Direktur Utama PT BEI Tito Sulistio berbicara di depan direksi dan komisaris PT BEI sejak 1992-2017. Tempo/Vindry Florentin
TEMPO.CO, Jakarta - Direktur Utama PT Bursa Efek Indonesia Tito Sulistio memberikan catatannya bagi pemerintah untuk Peraturan Pemerintah Pengganti Undang-Undang Nomor 1 Tahun 2017 tentang Akses Informasi Keuangan untuk Kepentingan Perpajakan atau AEOI.
Menurut Tito, data yang wajib dilaporkan kepada Direktorat Jenderal Pajak seharusnya hanya data warna negara asing (WNA). "Karena yang sudah ikut tax amnesty tiba-tiba harus diperiksa lagi," kata Tito di Kompleks Parlemen Senayan, Jakarta, Selasa, 18 Juli 2017.

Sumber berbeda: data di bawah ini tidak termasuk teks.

(* ===== verification/Prelude.v ===== *)
(** * davOS kernel: verification development (root file)

    davOS is a small x86-64 kernel in C++ (src/kernel), started by the Limine
    boot loader, which leaves a memory map, a framebuffer, the ACPI tables and an
    identity-mapped low memory plus a direct map of physical memory at the
    higher-half offset (HHDM).  This library is a shallow embedding of the
    kernel's own code: every operation is an executable function on explicit
    state, and the theorems relate these functions to what the processor, the
    devices or a user of the component observes.

    ** Conventions

    - An operation returns [outcome]: [Done], [Panic] ([kernel_panic] or a failed
      [kernel_assert]), [Undefined] (undefined behaviour of C++, such as an index
      outside an array or the dereference of an empty Optional) or [Diverged]
      (a loop that does not end; also [hlt] for ever).
    - A [w]-bit integer is a [Z] between 0 and 2^w; conversions and unsigned
      arithmetic wrap with [wrap] ([u8], [u16], [u32], [u64]), signed readings
      are [swrap] ([i8], [i32]).
    - [while] and [for_upto] are the loops.  A [while] has fuel.  Where the number
      of rounds is known from the arguments the definition computes it (pages of
      a range plus two, frames of an entry plus two, size of the memory plus two
      for strlen, length of a format plus one); otherwise the fuel is an
      argument, and the theorem says how much is enough: the latency of the
      keyboard controller, the number of entries of the MADT, the number of free
      blocks.  Every such theorem proves that the loop ends.
    - A claim (C1, C2, ...) is a theorem about the program; each claim with
      hypotheses is followed by a [_witness] that applies it to concrete data.

    ** Files, the code they model, and what is proved

    - Prelude: outcomes, loops and their total-correctness rules, machine
      integers, bit equations ([zbits]).
    - Memory: byte-addressed memory as a finite map, little-endian loads and
      stores, the relations [same_bytes] and [same_outside].
    - FrameAllocator (src/frame_allocator.cpp, NonOwningStack.hpp): the stack of
      free frames, stored in physical memory.  Initialisation panics exactly when
      no usable entry of the memory map can hold the stack, and otherwise puts it
      into the first one and makes exactly the other usable frames free; whatever clients
      do, free frames and handed-out frames partition them; reclaiming the boot
      loader's memory keeps only what fits on the stack.
    - Frame (src/Frame.cpp): a frame held by an object; a scope gives its frame
      back, a copied object gives it back twice.
    - PageTree (src/PageTree.cpp, PageTreeNode.cpp): the four-level page tables in
      memory.  The specification is the walk of the processor, [mmu_translate]
      and [mmu_writable].  Mapping a page changes the translation of exactly that
      page; the kernel's own walk agrees with the processor's below 4 GiB;
      flags of inner entries are replaced, which revokes write permission.
    - Paging (src/paging.cpp): page ranges, mapping and allocating ranges, the
      initial mappings, [paging_init], the free regions of virtual memory.
      Mapping a range takes exactly one frame for each page table that is missing
      ([missing_tables]); allocating a range takes one more for each page, none of
      which is a page table ([is_table]).
    - KernelMemory: the invariant [kernel_memory] of all of the above, the budget
      of free frames included, and what mapping, allocating and device pages do
      to it; the processor's view of the virtual memory, [vm_translate]; which
      bytes stay as they are while frames are handed out ([undisturbed]).
    - Containers (kpp: CircularQueue, Optional, UniquePtr; KeyboardBuffer.hpp):
      refinements of a bounded queue, of a partial map and of owned objects.
    - Function (kpp functional.hpp): the type-erased callable over UniquePtr; the
      results of programs are those of a map from Functions to functors, or to
      references where the Function was made from an lvalue.
    - Utilities (kpp: Array, algorithm, cmath): bounds-explicit element access.
    - Descriptors (src/gdt.cpp, IDTStructure.cpp, TableDescriptor.cpp,
      SegmentSelector.h): descriptor tables as the bytes the processor decodes.
    - Processor (src/processor.cpp, LocalAPIC.cpp): the classes [Platform] (the
      instructions) and [Devices] (documented behaviour of the 8259A, the 8042
      keyboard controller, the local APIC and the I/O APIC); code is proved
      against the classes, and the machine [pc] is an instance.  Device registers
      are reached through the page table.
    - CString (kpp/string), Printf (kpp/stdio): memory and string functions;
      [printf] over the class [Console], whose instances are a tape and the
      terminal.
    - Idt (src/idt.cpp): the interrupt routines, the keyboard decoder, the
      installed gates.  A page fault puts a fresh frame behind the page and keeps
      everything else.
    - Typing: interrupts of typed keys one after the other; each is handled to its
      end and the keys arrive in the keyboard buffer in order (typed_keys_arrive).
    - EarlyFaults: page faults before the local APIC is enabled, whose handler
      faults itself; the invariant [starting] of the machine in that phase.
    - Running: the invariant [live] of the running kernel (memory, local APIC,
      devices), page faults and memory accesses under it.
    - SelfMapped: the identity map and the direct map under the kernel's own
      pointers ([identity_mapped], [direct_mapped]), which the initial mappings
      provide and which Boot and Main show to be there until the end.
    - Acpi (RootSystemDescriptionPointer.h, ACPISDTHeader.h, RootSDT.h,
      APICManager): checksums and the panics where they are wrong, table look-up,
      the MADT parser, which maps the register page of each I/O APIC, redirection
      of interrupts, inter-processor interrupts.
    - FreeList (FreeListAllocator), Vmm (src/vmm.cpp): the heap, a list of free
      blocks threaded through memory, related to lists of (address, size) pairs;
      allocation keeps used blocks apart and untouched, deallocation merges; the
      same with the page faults on block headers ([allocate_faulting],
      [deallocate_faulting]); what [vmm_init] and [vfree] do to the layers below:
      [vfree] gives back a frame that stays mapped, and whose page it maps itself
      where that was never touched.
    - Terminal (Terminal.hpp, Terminal.cpp, BitmapFont.hpp): the ring of lines,
      painting, and the picture on the screen, pixel by pixel.
    - Shell (src/main.cpp, kernel.cpp): the line editor, the commands, panics and
      the stack protector.  Keys of any kind keep the editor's state well typed
      (editor_types_preserved).
    - Views (kpp StringView.hpp, Span.hpp): the characters the terminal writes and
      the bytes of a glyph, read out of memory.
    - Tests (src/tests.cpp): the tests that run at start-up.  What they print
      ([run_all_tests_prints]) and what they leave behind: the paging test passes
      and keeps its frame (paging_test_correct); the allocator test passes and
      costs the kernel's heap all regions but the first
      (allocator_test_forgets_heap).
    - Session (kernel_main of src/main.cpp): its loop with the hardware behind it:
      for any arrival of the scan codes of typed lines that keeps within the
      buffer, the terminal receives the dialogue of the user (session_answers).
    - Boot (kernel_init of src/kernel.cpp): all parts set up one after the other
      from a machine as the boot loader leaves it; the promises of the parts hold
      together at the end (kernel_init_correct): a new terminal, the initial
      mappings kept but for pages 0 and 1 and the register pages, the keyboard's
      interrupt line led through the I/O APIC to the keyboard routine, the
      memory under the kernel's pointers still reached by them, and the bytes in
      use (tables, responses, stack) unchanged.
    - Main (src/main.cpp): [kernel_main] from the boot loader to the dialogue:
      start-up, tests, greeting and session compose to what the screen receives,
      and the memory of the kernel is still mapped where its pointers say
      (kernel_main_correct); [kernel_pre_main], whose stack switch has its
      operands swapped ([boot_stack_reclaimed]).

    ** How the parts interact

    PageTree takes frames from FrameAllocator and zeroes them as new tables;
    [sys_ok] is the invariant of both: a well-formed tree whose nodes, the free
    frames and the storage of the free stack are disjoint.  Paging, Processor,
    Acpi and Idt preserve it ([map_page_spec], [map_device_page_sys]), and the
    clients see it as [kernel_memory], which EarlyFaults extends to [starting] and
    Boot threads from paging_init to the last redirection.  Idt uses
    Processor (end of interrupt), Paging (page faults) and Containers (keys).
    Vmm stacks FreeList on Paging and FrameAllocator.  Shell reads the keyboard
    buffer and prints through Printf to Terminal ([print_format_terminal]), so
    that its theorems speak about the text sent to the screen and
    [terminal_shows_text] about its pixels.

    ** Defects the proofs expose

    The theorems state what the code does, also where this is not what it means
    to do; among others: map_page_revokes_write, exception_vectors_shifted,
    find_sdt_skips_first, madt_zero_length_diverges, heap_allocate_correct (exact
    fit of the first block), early_fault_maps_null, stale_prev_double_allocation,
    vmm_init_overruns, vfree_frees_mapped_frame, terminal_full_ring, clear_keeps_old_lines,
    backspace_does_not_erase, allocator_test_forgets_heap, boot_stack_reclaimed.

    ** Assumptions

    Memory reads as 0 where nothing was stored.  The heap's memory is one [mem]:
    the page-fault handler backs a page on its first access.  The terminal
    theorems start from zeroed lines, which the source does not guarantee.  The
    classes [Platform] and [Devices], the font and the memory map are parameters.
    Code runs on one processor; an interrupt routine runs between two operations
    of the code, not inside one.  The C++ stack is not in the state; it
    and the responses of the boot loader, which are parameters, lie in memory of
    which the kernel hands frames out.  Boot and Main assume that they are not in
    one of the few frames handed out during the run, nor in page 1 ([bc_area]),
    and that the free stack is away from page 1 and the pages of the paging test
    ([bc_reserve], [stack_apart]); they prove that then no byte of the former is
    written and the latter stays mapped to itself.  Other memory maps are outside
    the model.

    ** Not modelled

    The two tests that the source comments out (interrupt handling, stack smash);
    members that do not compile when they are used (the copy assignment of
    Function, the non-const members of Span); the bodies of the global
    constructors other than that of the constructor test (kernel_init takes any
    list of them); keys typed before the loop of the shell; abort, which nothing
    calls; FreeStackAllocator, which is not compiled and includes headers that do
    not exist; debug printing, which is compiled out; assembly stubs, which are
    fields of the state; the linker script and the boot loader's responses, which
    are parameters; and Limine. *)

From Stdlib Require Import ZArith Lia String Btauto.
From stdpp Require Import base gmap list list_numbers numbers strings option.
#[local] Open Scope Z_scope.
#[local] Set Warnings "-clear-no-such-hyp".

Dalam hal teknis, Tito menyoroti tidak adanya batasan saldo dalam pelaporan data nasabah pasar modal ke Ditjen Pajak. "Apakah Pak Saimin yang nabung saham sesudah jual cendol Rp 20 ribu per hari harus dilaporkan? Ini jadi pertanyaan kita," ujarnya.
Saat ini pun, menurut Tito, BEI telah memiliki 1 juta akun nasabah. Pertumbuhan akun nasabah di BEI mencapai 30 persen per tahunnya. "Suatu saat akan 10 juta akun nasabah. Apakah itu semua harus dilaporkan setiap enam bulan ke Ditjen Pajak?" tutur Tito.

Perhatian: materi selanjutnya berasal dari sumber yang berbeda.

(* ===== verification/Memory.v ===== *)
(** * Byte-addressed memory

    The contents of memory as a finite map from addresses to bytes, with
    little-endian loads and stores of any width (x86-64 stores integers and
    pointers little-endian, and allows unaligned accesses).  A byte the map does
    not hold reads as 0, so every memory of finite size is represented. *)

From Stdlib Require Import ZArith Lia.
From stdpp Require Import base gmap list list_numbers numbers.
From S2P Require Import Prelude.
#[local] Open Scope Z_scope.

Abbreviation mem := (gmap Z Z).

(** The byte at an address. *)
Definition load8 (m : mem) (a : Z) : Z := u8 (default 0 (m !! a)).

Definition store8 (m : mem) (a v : Z) : mem := <[a := u8 v]> m.

(** [n]-byte little-endian load and store. *)
Fixpoint load (n : nat) (m : mem) (a : Z) : Z :=
  match n with
  | O => 0
  | S n => load8 m a + 256 * load n m (a + 1)
  end.

Fixpoint store (n : nat) (m : mem) (a v : Z) : mem :=
  match n with
  | O => m
  | S n => store n (store8 m a v) (a + 1) (v / 256)
  end.

Abbreviation load16 := (load 2).
Abbreviation load32 := (load 4).
Abbreviation load64 := (load 8).
Abbreviation store32 := (store 4).
Abbreviation store64 := (store 8).

(** Two memories hold the same bytes from [lo] (inclusive) to [hi] (exclusive). *)
Definition same_bytes (lo hi : Z) (m m' : mem) : Prop :=
  forall a, lo <= a < hi -> load8 m' a = load8 m a.

(** The bytes outside [lo, hi) are the same. *)
Definition same_outside (lo hi : Z) (m m' : mem) : Prop :=
  forall a, a < lo \/ hi <= a -> load8 m' a = load8 m a.

#[export] Instance same_bytes_equiv lo hi : Equivalence (same_bytes lo hi).
Proof.
  split; unfold same_bytes.
  - intros m a Ha. done.
  - intros m m' Hm a Ha. by rewrite Hm.
  - intros m m' m'' H1 H2 a Ha. by rewrite H2, H1.
Qed.

#[export] Instance same_outside_equiv lo hi : Equivalence (same_outside lo hi).
Proof.
  split; unfold same_outside.
  - intros m a Ha. done.
  - intros m m' Hm a Ha. by rewrite Hm.
  - intros m m' m'' H1 H2 a Ha. by rewrite H2, H1.
Qed.

Lemma load8_range m a : 0 <= load8 m a < 256.
Proof. unfold load8. apply (wrap_range 8). lia. Qed.

Lemma load8_store8_eq m a v : load8 (store8 m a v) a = u8 v.
Proof. unfold load8, store8. rewrite lookup_insert_eq. simpl. apply wrap_wrap. Qed.

Lemma load8_store8_ne m a b v : a <> b -> load8 (store8 m a v) b = load8 m b.
Proof. intros. unfold load8, store8. by rewrite lookup_insert_ne. Qed.

Lemma load8_store8 m a b v :
  load8 (store8 m a v) b = if decide (a = b) then u8 v else load8 m b.
Proof.
  case_decide; subst; [apply load8_store8_eq|by apply load8_store8_ne].
Qed.

Lemma pow256_S n : 2 ^ (8 * Z.of_nat (S n)) = 256 * 2 ^ (8 * Z.of_nat n).
Proof.
  rewrite Nat2Z.inj_succ, Z.mul_succ_r, Z.pow_add_r by lia. lia.
Qed.

Lemma load_range n m a : 0 <= load n m a < 2 ^ (8 * Z.of_nat n).
Proof.
  revert a. induction n as [|n IH]; intros a; [simpl; lia|].
  rewrite pow256_S. simpl load. pose proof (IH (a + 1)). pose proof (load8_range m a). lia.
Qed.

Lemma load64_range m a : 0 <= load64 m a < 2 ^ 64.
Proof. apply (load_range 8). Qed.

(** A load depends only on the bytes it covers. *)
Lemma load_same n m m' a :
  same_bytes a (a + Z.of_nat n) m m' -> load n m' a = load n m a.
Proof.
  revert a. induction n as [|n IH]; intros a Hs; [done|]. simpl.
  rewrite (Hs a) by lia. rewrite IH; [done|].
  intros b Hb. apply Hs. lia.
Qed.

Lemma store_outside n m a v : same_outside a (a + Z.of_nat n) m (store n m a v).
Proof.
  revert m a v. induction n as [|n IH]; intros m a v b Hb; simpl; [done|].
  rewrite IH by lia. apply load8_store8_ne. lia.
Qed.

Lemma load_store_eq n m a v : load n (store n m a v) a = wrap (8 * Z.of_nat n) v.
Proof.
  revert m a v. induction n as [|n IH]; intros m a v.
  { simpl. unfold wrap. simpl. by rewrite Z.mod_1_r. }
  simpl load. simpl store. rewrite IH.
  rewrite (store_outside n _ (a + 1)) by lia. rewrite load8_store8_eq.
  unfold wrap. rewrite pow256_S.
  rewrite (Z.rem_mul_r v 256) by lia. done.
Qed.

Lemma load_store_ne n n' m a b v :
  b + Z.of_nat n' <= a \/ a + Z.of_nat n <= b ->
  load n' (store n m a v) b = load n' m b.
Proof.
  intros Hd. apply load_same. intros c Hc. apply store_outside. lia.
Qed.

Lemma load_outside n m m' lo hi a :
  same_outside lo hi m m' -> a + Z.of_nat n <= lo \/ hi <= a ->
  load n m' a = load n m a.
Proof. intros Hs Ha. apply load_same. intros b Hb. apply Hs. lia. Qed.

Lemma same_outside_weaken lo hi lo' hi' m m' :
  lo' <= lo -> hi <= hi' -> same_outside lo hi m m' -> same_outside lo' hi' m m'.
Proof. intros ?? Hs a Ha. apply Hs. lia. Qed.

Lemma load64_store64_eq m a v : load64 (store64 m a v) a = u64 v.
Proof. apply (load_store_eq 8). Qed.

Lemma load64_store64_ne m a b v :
  b + 8 <= a \/ a + 8 <= b -> load64 (store64 m a v) b = load64 m b.
Proof. intros. apply load_store_ne. lia. Qed.

(** Loading what a wider store wrote, one 8-byte field at a time. *)
Lemma store64_outside m a v : same_outside a (a + 8) m (store64 m a v).
Proof. apply (store_outside 8). Qed.

#[global] Arguments load : simpl never.
#[global] Arguments store : simpl never.
#[global] Opaque load store.

(** [n] zeroed 64-bit words from [a] on. *)
Fixpoint zero_words (n : nat) (m : mem) (a : Z) : mem :=
  match n with
  | O => m
  | S n => zero_words n (store64 m a 0) (a + 8)
  end.

Lemma zero_words_outside n m a : same_outside a (a + 8 * Z.of_nat n) m (zero_words n m a).
Proof.
  revert m a. induction n as [|n IH]; intros m a; simpl; [done|].
  etrans; [|eapply same_outside_weaken; [| |apply IH]; lia].
  eapply same_outside_weaken; [| |apply store64_outside]; lia.
Qed.

Lemma zero_words_load n m a i :
  0 <= i < Z.of_nat n -> load64 (zero_words n m a) (a + 8 * i) = 0.
Proof.
  revert m a i. induction n as [|n IH]; intros m a i Hi; simpl zero_words; [lia|].
  destruct (decide (i = 0)) as [->|].
  - rewrite (load_outside _ _ _ _ _ _ (zero_words_outside n _ _)) by lia.
    replace (a + 8 * 0) with a by lia. by rewrite load64_store64_eq.
  - replace (a + 8 * i) with (a + 8 + 8 * (i - 1)) by lia. apply IH. lia.
Qed.

(** Loads across stores: normalise an address comparison with [lia]. *)
Ltac mem_simpl :=
  repeat first
    [ rewrite load64_store64_eq
    | rewrite load64_store64_ne by lia ].
Lemma for_entries_spec use body entries pre st :
  Forall (fun e => use e = true -> entry_ok e) entries ->
  (forall l1 f l2 st, pre ++ frames_of use entries = l1 ++ f :: l2 -> P l1 st ->
     exists st', body st f = Done st' /\ P (l1 ++ [f]) st') ->
  P pre st ->
  exists st', for_entries entries use body st = Done st' /\ P (pre ++ frames_of use entries) st'.
Proof.
  intros Hok. revert pre st. induction Hok as [|e es He Hok IH]; intros pre st Hbody HP.
  { exists st. by rewrite app_nil_r. }
  unfold frames_of in *. simpl. destruct (use e) eqn:Hu.
  - rewrite filter_cons_True in * by done. simpl in *.
    destruct (for_frames_spec e body pre
      (concat (entry_frames <$> filter (fun e => use e = true) es)) st)
      as (st1 & -> & HP1); [auto|done|done|].
    rewrite bind_done. rewrite app_assoc. apply IH; [|done].
    intros l1 f l2 st2 Heq. rewrite <-app_assoc in Heq. eauto.
  - rewrite filter_cons_False in * by congruence. eauto.
Qed.
End Loops.

(** ** Initialisation *)
Section Init.
Context (limine : limine_features).

Definition usable_frames : list Z := frames_of is_allocatable (memory_map limine).

(** The memory map the boot loader hands over. *)
Record memmap_ok : Prop := {
  mm_usable : Forall (fun e => is_allocatable e = true ->
    entry_ok e /\ entry_base e + entry_length e <= hhdm_offset limine) (memory_map limine);
  mm_hhdm : 2 ^ 32 <= hhdm_offset limine <= 2 ^ 64 - 2 ^ 32;
  mm_total : Z.of_nat (List.length usable_frames) < 2 ^ 52
}.
(* ===== verification/PageTree.v ===== *)
(** * The page tree

    [PageTreeNode] (src/PageTreeNode.cpp) and [PageTree] (src/PageTree.cpp): the
    four-level x86-64 page table the kernel builds in physical frames and walks
    through the higher-half direct map.  [mmu_translate] is the processor's walk
    of the same tables (docs/paging.md, Intel SDM vol. 3A chapter 4): what the
    tree is for.  The theorems relate the two: what the kernel maps is what the
    processor translates, and nothing else moves. *)

From Stdlib Require Import ZArith Lia String Btauto.
From stdpp Require Import base gmap list list_numbers numbers strings.
From S2P Require Import Prelude Memory FrameAllocator.
#[local] Open Scope Z_scope.
#[local] Set Warnings "-clear-no-such-hyp".

(** enum class PageFlags : uint64_t (include/kernel/paging.h) *)
Module PageFlags.
Definition None : Z := 0.
Definition Present : Z := 1.
Definition Write : Z := 2.
Definition User : Z := 4.
Definition WriteThrough : Z := 8.
Definition CacheDisable : Z := 16.
Definition ExecuteDisable : Z := 0x8000000000000000.
(** The bits that combinations of the enumerators can have. *)
Definition all : Z := 0x800000000000001f.
End PageFlags.

(** operator| on PageFlags *)
Definition PageFlags_or (a b : Z) : Z := Z.lor a b.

Selain itu, Tito juga mempertanyakan siapa saja otoritas yang boleh meminta data nasabah terkait aturan AEOI. Dia mengusulkan agar Ditjen Pajak tidak memberikan akses kepada Kepala Kantor Wilayah. "Yang sejajar Dirjen Pajak saja, kepala kepolisian dan Jaksa Agung," katanya.
Senada dengan Tito Direktur Utama PT Kustodian Sentral Efek Indonesia Friderica Widyasari Dewi juga menyoroti siapa saja otoritas yang boleh mengakses data nasabah. "Kami usulkan minimal Dirjen Pajak. Agak sulit memverifikasi kegunaan data bila yang meminta terlalu banyak."

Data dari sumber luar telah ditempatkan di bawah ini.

(** The contract of [paging_allocate_and_map], for its callers. *)
Lemma paging_allocate_and_map_done limine st root vb len fl :
  let n := num_pages (get_page_range vb len) in
  hhdm_ok limine -> page_tree_ok limine (vm_mem st) root ->
  page_tree st = Some (kernel_physical_to_virtual limine root) -> page_flags fl ->
  range_ok vb len -> n <= 2 ^ 36 ->
  n + tables_for n <= Z.of_nat (List.length (free_frames limine (vm_mem st))) ->
  exists st' fs tables, paging_allocate_and_map limine vb len fl st = Done st' /\
    page_tree_ok limine (vm_mem st') root /\ page_tree st' = page_tree st /\ ptbr st' = ptbr st /\
    (exists used : list Z,
       free_frames limine (vm_mem st) = free_frames limine (vm_mem st') ++ used /\ used ≡ₚ tables ++ fs) /\
    NoDup fs /\
    (forall f, f ∈ fs ->
       (f ∉ free_frames limine (vm_mem st')) /\ ~ is_table (ram (vm_mem st')) root f) /\
    List.length tables =
      size (missing_tables (ram (vm_mem st)) root (Z.to_nat n) (page_floor vb)) /\
    (forall i f, fs !! i = Some f ->
       mmu_writable (ram (vm_mem st')) root (page_floor vb + pageSize * Z.of_nat i) = Z.testbit fl 1) /\
    Z.of_nat (List.length fs) = n /\
    (forall va, mmu_translate (ram (vm_mem st')) root va =
       match fs !! Z.to_nat (page_offset (page_floor vb) va) with
       | Some f => Some (f + va mod pageSize)
       | None => mmu_translate (ram (vm_mem st)) root va
       end).
Proof.
  intros n Hhhdm [G Hsys] Hpt Hfl Hr Hn Hroom. destruct st as [k t p]. cbn [vm_mem page_tree ptbr] in *. subst t.
  destruct (paging_allocate_and_map_spec limine Hhhdm root k p G vb len fl Hsys Hfl Hr Hn Hroom)
    as (k' & G' & fs & tables & Hlen & Hdone & Har). fold n in Hlen.
  destruct (page_floor_bounds vb (proj1 Hr)) as (Hvm & _ & _).
  pose proof (ar_free _ _ _ _ _ _ _ _ _ _ Har) as (used & Hfree & Hused).
  pose proof (sys_nodup _ _ _ _ Hsys) as Hnd.
  rewrite Hfree, Hused in Hnd. apply NoDup_app in Hnd as (_ & Hd1 & Hnd).
  apply NoDup_app in Hnd as (_ & Hd2 & Hnd).
  assert (Hok : forall f, f ∈ fs -> frame_ok f /\ page_aligned f /\ f ∈ free_frames limine k).
  { intros f Hf. assert (f ∈ free_frames limine k) as Hin by (rewrite Hfree, Hused; set_solver).
    assert (frame_ok f) as Hfo by (eapply Forall_forall; [apply (sys_free _ _ _ _ Hsys)|done]).
    split; [done|]. split; [by apply frame_ok_aligned|done]. }
  eexists _, fs, tables. split; [exact Hdone|]. cbn [vm_mem page_tree ptbr].
  assert (Htree' := sys_tree _ _ _ _ (ar_sys _ _ _ _ _ _ _ _ _ _ Har)).
  split; [exists G'; apply Har|]. split; [done|]. split; [done|]. split; [by exists used|].
  split; [done|]. split.
  { intros f Hf. split.
    - intros Hin. apply (Hd1 f Hin). set_solver.
    - intros Htab. apply (tables_new (ram k) _ root G G' tables) in Htab;
        [|apply Hsys|done|apply Har].
      destruct Htab as [Htab|Htab]; [|by apply (Hd2 f)].
      apply (table_not_free limine k root G f Hsys Htab). by apply Hok. }
  split.
  { rewrite (range_missing (ram k) root G G' (List.length fs) (page_floor vb) tables);
      [|apply Hsys|apply Har|apply Har]. f_equal. f_equal. lia. }
  split; [|split; [done|]].
  - intros i f Hf. pose proof (lookup_lt_Some _ _ _ Hf).
    eapply (writable_page _ _ G' _ _ f); [done| | | |done].
    + apply (ar_write _ _ _ _ _ _ _ _ _ _ Har). lia.
    + rewrite (ar_leaf _ _ _ _ _ _ _ _ _ _ Har).
      pose proof (page_offset_add (page_floor vb) (Z.of_nat i) 0 ltac:(lia) Hvm ltac:(done)) as Ho.
      rewrite Z.add_0_r in Ho. by rewrite Ho, Nat2Z.id, Hf.
    + by eapply Hok, list_elem_of_lookup_2.
  - intros va. pose proof (ar_leaf _ _ _ _ _ _ _ _ _ _ Har va) as Hleaf.
    destruct (fs !! Z.to_nat (page_offset (page_floor vb) va)) as [f|] eqn:Hf.
    + apply (translate_leaf _ _ _ _ _ fl Htree' Hfl); [by eapply Hok, list_elem_of_lookup_2|done].
    + eapply translate_same; [apply (sys_tree _ _ _ _ Hsys)|done|done].
Qed.

(** C23. Allocating and mapping a range puts one freshly allocated frame behind
    each of its pages: the frames are distinct, none of them stays free and none of them
    is the frame of a page table, old or new; beyond them, one frame per missing
    page table leaves the free list; the pages have the requested write
    permission, and every other translation is kept. *)
Theorem paging_allocate_and_map_correct limine st root vb len fl :
  let n := num_pages (get_page_range vb len) in
  hhdm_ok limine -> page_tree_ok limine (vm_mem st) root ->
  page_tree st = Some (kernel_physical_to_virtual limine root) -> page_flags fl ->
  range_ok vb len -> n <= 2 ^ 36 ->
  n + tables_for n <= Z.of_nat (List.length (free_frames limine (vm_mem st))) ->
  exists st' fs tables, paging_allocate_and_map limine vb len fl st = Done st' /\
    page_tree_ok limine (vm_mem st') root /\ page_tree st' = page_tree st /\ ptbr st' = ptbr st /\
    (exists used : list Z,
       free_frames limine (vm_mem st) = free_frames limine (vm_mem st') ++ used /\ used ≡ₚ tables ++ fs) /\
    NoDup fs /\
    (forall f, f ∈ fs ->
       (f ∉ free_frames limine (vm_mem st')) /\ ~ is_table (ram (vm_mem st')) root f) /\
    List.length tables =
      size (missing_tables (ram (vm_mem st)) root (Z.to_nat n) (page_floor vb)) /\
    (forall i f, fs !! i = Some f ->
       mmu_writable (ram (vm_mem st')) root (page_floor vb + pageSize * Z.of_nat i) = Z.testbit fl 1) /\
    Z.of_nat (List.length fs) = n /\
    (forall va, mmu_translate (ram (vm_mem st')) root va =
       match fs !! Z.to_nat (page_offset (page_floor vb) va) with
       | Some f => Some (f + va mod pageSize)
       | None => mmu_translate (ram (vm_mem st)) root va
       end).
Proof. exact (paging_allocate_and_map_done limine st root vb len fl). Qed.

(** ** Initialisation *)

(** The allocator as [frame_allocator_init] leaves it, and boot-loader frames
    that are separate from it. *)
Record boot_ready (limine : limine_features) (k : kmem) : Prop := {
  br_alloc : allocator_ok limine k;
  br_entries : Forall (fun e => reclaimable e = true -> entry_ok e) (memory_map limine);
  br_frames : Forall frame_ok (free_frames limine k ++ frames_of reclaimable (memory_map limine));
  br_nodup : NoDup (free_frames limine k ++ frames_of reclaimable (memory_map limine));
  br_apart f a : f ∈ free_frames limine k ++ frames_of reclaimable (memory_map limine) ->
    in_frame f a -> ~ in_storage k a
}.

(** Memory that agrees on the nodes holds the same tree. *)
Lemma tree_ok_same m m' root G :
  tree_ok m root G ->
  (forall p f i, G !! p = Some f -> 0 <= i < 512 -> node_entry m' f i = node_entry m f i) ->
  tree_ok m' root G /\ forall va, leaf_entry m' G va = leaf_entry m G va.
Proof.
  intros Ht Hs. split.
  - split; try apply Ht.
    + intros p f i Hp Hl Hi. rewrite (Hs p f i) by done. by apply (tree_child _ _ _ Ht p f i).
    + intros p f i Hp Hl Hi. rewrite (Hs p f i) by done. by apply (tree_leaf _ _ _ Ht p f i).
  - intros va. unfold leaf_entry. destruct (G !! path va 3) as [f|] eqn:Hf; [|done].
    apply (Hs _ _ _ Hf), table_index_range.
Qed.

Kiki, sapaan akrab Friderica, juga mempertanyakan status perusahaannya. Dalam Peraturan Menteri Keuangan terkait AEOI, KSEI tidak termasuk dalam lembaga keuangan yang wajib melaporkan data nasabahnya. "Kami perlu kejelasan apakah KSEI wajib lapor," tuturnya.